Normobaric hyperoxia (95% O2) stimulates CO2-sensitive and CO2-insensitive neurons in the caudal solitary complex of rat medullary tissue slices maintained in 40% O2

• 95% O2 increases production of superoxide and nitric oxide in medullary slices relative to 40% O2 (control).
• 67–81% of solitary complex neurons maintained were stimulated by 95% O2 (hyperoxia).
• We suggest using 40% O2 as the control level of O2 in brain slices to avoid confounding effects of cellular oxidation.
• Neuronal CO2-chemosensitivity is retained in 40% O2 (control O2) in the caudal solitary complex.

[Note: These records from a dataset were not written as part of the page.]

(** Recovery from a manifest cut after at least [k0] edits. *)
Lemma Recover_prefix base sp cp0 es k0 n data tail w : History base sp cp0 es → (0 < k0 ≤ length es)%nat →
  files w !! CurrentFileName dbname = Some (str "MANIFEST-" ++ zero_pad 6 (dec n) ++ [10]) → files w !! DescriptorFileName dbname n = Some data →
  data ++ tail = layout 0 (log_cut 0 (records (snapshot base cp0 :: es))) →
  zlen (layout 0 (log_cut 0 (records (snapshot base cp0 :: take k0 es)))) <= zlen data →
  ∃ k vs' e, (k0 ≤ k ≤ length es)%nat ∧ last (take k es) = Some e ∧ Recover env user comparator_name dbname VersionSet_make w = Some (OK, vs') ∧
    RecoveredAt base sp (take k es) e vs' ∧ (tail = [] → k = length es).
Proof using All.
  intros HH Hk0 Hcur Hfile Hdata Hlen. pose proof HH as [[Hbs Hfits] [He1 He2] Hfr Hhas Hap Hcp0 Hpt]. set (all := snapshot base cp0 :: es) in *.
  destruct (snapshot_edit_ok valid comparator_name Hname base cp0 Hfits Hcp0) as [Sok Skeys].
  assert (Hok : Forall EditOk all) by (by constructor). assert (Hkeys : Forall EditKeys all) by (by constructor).
  pose proof (records_ok base cp0 es Hfits Hcp0 He1 He2) as Hrec. fold all in Hrec.
  destruct (rebuild_ok base sp cp0 es HH) as (cp & b & _ & EA & _); [intros ->; simpl in *; lia|].
  destruct (recover_loop_ok all (Datatypes.S (Datatypes.S (length data))) (Reader_make {| sf_rest := data; sf_error := false |} true true 0) kBlockSize data tail recover_start cp b)
    as (k & cp' & b' & Hle & EA' & EL & Hcut); [by apply (aligned_make {| sf_rest := data; sf_error := false |})|done|done|done|done|by rewrite log_cut_start|lia|exact EA|].
  assert (Hk : (k0 < k)%nat).
  { destruct (decide (k0 < k)%nat) as [|Hn]; [done|]. exfalso. specialize (Hcut ltac:(unfold all; simpl; lia)). rewrite log_cut_start in Hcut.
    pose proof (log_prefix_le all (Datatypes.S k) (Datatypes.S k0) ltac:(lia)) as Hmono. change (take (Datatypes.S k0) all) with (snapshot base cp0 :: take k0 es) in Hmono. lia. }
  destruct k as [|k]; [lia|]. change (take (Datatypes.S k) all) with (snapshot base cp0 :: take k es) in EA', EL.
  change (length all) with (Datatypes.S (length es)) in Hle, Hcut.
  assert (Hne : take k es ≠ []) by (intros E%(f_equal length); rewrite length_take in E; simpl in E; lia).
  destruct (rebuild_ok base sp cp0 (take k es)) as (cp1 & b1 & v' & EA1 & ES & Hs' & Hl' & Hp'); [by apply History_take; [|lia]|done|].
  assert ((cp1, b1) = (cp', b')) as [= -> ->] by (apply (inj Some); exact (eq_trans (eq_sym EA1) EA')).
  destruct (proj2 (last_is_Some (take k es)) Hne) as [e He].
  assert (Hlast : last (snapshot base cp0 :: take k es) = Some e) by (destruct (take k es); [done|exact He]).
  assert (P : has_numbers e).
  { rewrite Forall_forall in Hhas. apply Hhas. apply last_Some_elem_of in He. by apply elem_of_take in He as (i & Hi & _); apply list_elem_of_lookup_2 in Hi. }
  destruct P as (P1 & P2 & P3 & P4).
  destruct (finish_recovery_ok (noted (snapshot base cp0 :: take k es) recover_start b' cp') v' (log_number_ e) (prev_log_number_ e) (next_file_number_ e) (last_sequence_ e)) as (vl & Hvl & EF);
    [exact ES|by apply noted_last..|].
  exists k. eexists _, e. split; [lia|]. split; [done|]. split; [|split].
  - rewrite (Recover_eq _ _ recover_start w Hcur (me_read (env := env) (files := files) _ w _ Hfile)) by reflexivity. cbn [sf_rest]. rewrite EL. cbn [mbind option_bind]. exact EF.
  - split; cbn [versions_ compact_pointer_ vs_log_number vs_prev_log_number vs_manifest_file_number vs_next_file_number vs_last_sequence noted r_pointers]; [|done..].
    by exists v'.
  - intros ->. rewrite app_nil_r in Hdata. destruct (decide (k = length es)) as [|Hn]; [done|]. exfalso. specialize (Hcut ltac:(lia)).
    rewrite log_cut_start, Hdata in Hcut. pose proof (log_prefix_le all (Datatypes.S (Datatypes.S k)) (length all) ltac:(unfold all; simpl; lia)) as Hmono.
    rewrite firstn_all in Hmono. lia.
Qed.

• A greater incidence of CO2-inibition occurs in slices exposed to O2 manipulations.

We tested the hypothesis that decreasing the control level of O2 from 95% to 40% reduces tissue partial pressure of oxygen (pO2), decreases extracellular nitric oxide (NO) and decreases intracellular superoxide (O2−) while maintaining viability in caudal solitary complex (cSC) neurons in slices (∼300–400 μm; neonatal rat P2–22; 34–37 °C). We also tested the hypothesis that normobaric hyperoxia is a general stimulant of cSC neurons, including CO2-excited neurons. Whole-cell recordings of cSC neurons maintained in 40% O2 were comparable to recordings made in 95% O2 in duration and quality. In 40% O2, cSC neurons had a significantly lower spontaneous firing rate but similar membrane potentials and input resistances as cSC neurons maintained in 95% O2. Tissue pO2 was threefold lower in 40% O2 versus 95% O2. Likewise, extracellular NO and intracellular O2− were lower in 40% versus 95% O2. 67% of neurons maintained in 40% O2 control were stimulated by hyperoxia (95% O2) compared to 81% of neurons maintained in 95% O2 that were stimulated during hyperoxic reoxygenation following acute exposure to 0–40% O2. cSC slices maintained in 40% O2 exhibited CO2-chemosensitive neurons, including CO2-excited (31.5%) and a higher incidence of CO2-inhibited (31.5%) neurons than previously reported. Likewise, a higher incidence of CO2-inhibited and lower incidence of CO2-excited neurons were observed in 85–95% O2. 82% of O2-excited neurons were also CO2-chemosensitive; CO2-excited (86%) and CO2-inhibited neurons (84%) were equally stimulated by hyperoxia. Our findings demonstrate that chronic (hours) and acute (minutes) exposure to hyperoxia stimulates firing rate in the majority of cSC neurons, most of which are also CO2 chemosensitive. Our findings support the hypothesis that recurring exposures to acute hyperoxia and hyperoxic reoxygenation—a repeating surge in tissue pO2—activate redox and nitrosative signaling mechanisms in CO2-chemosensitive neurons that alter expression of CO2 chemosensitivity (e.g., increased expression of CO2-inhibition) compared to sustained hyperoxia (85–95% O2).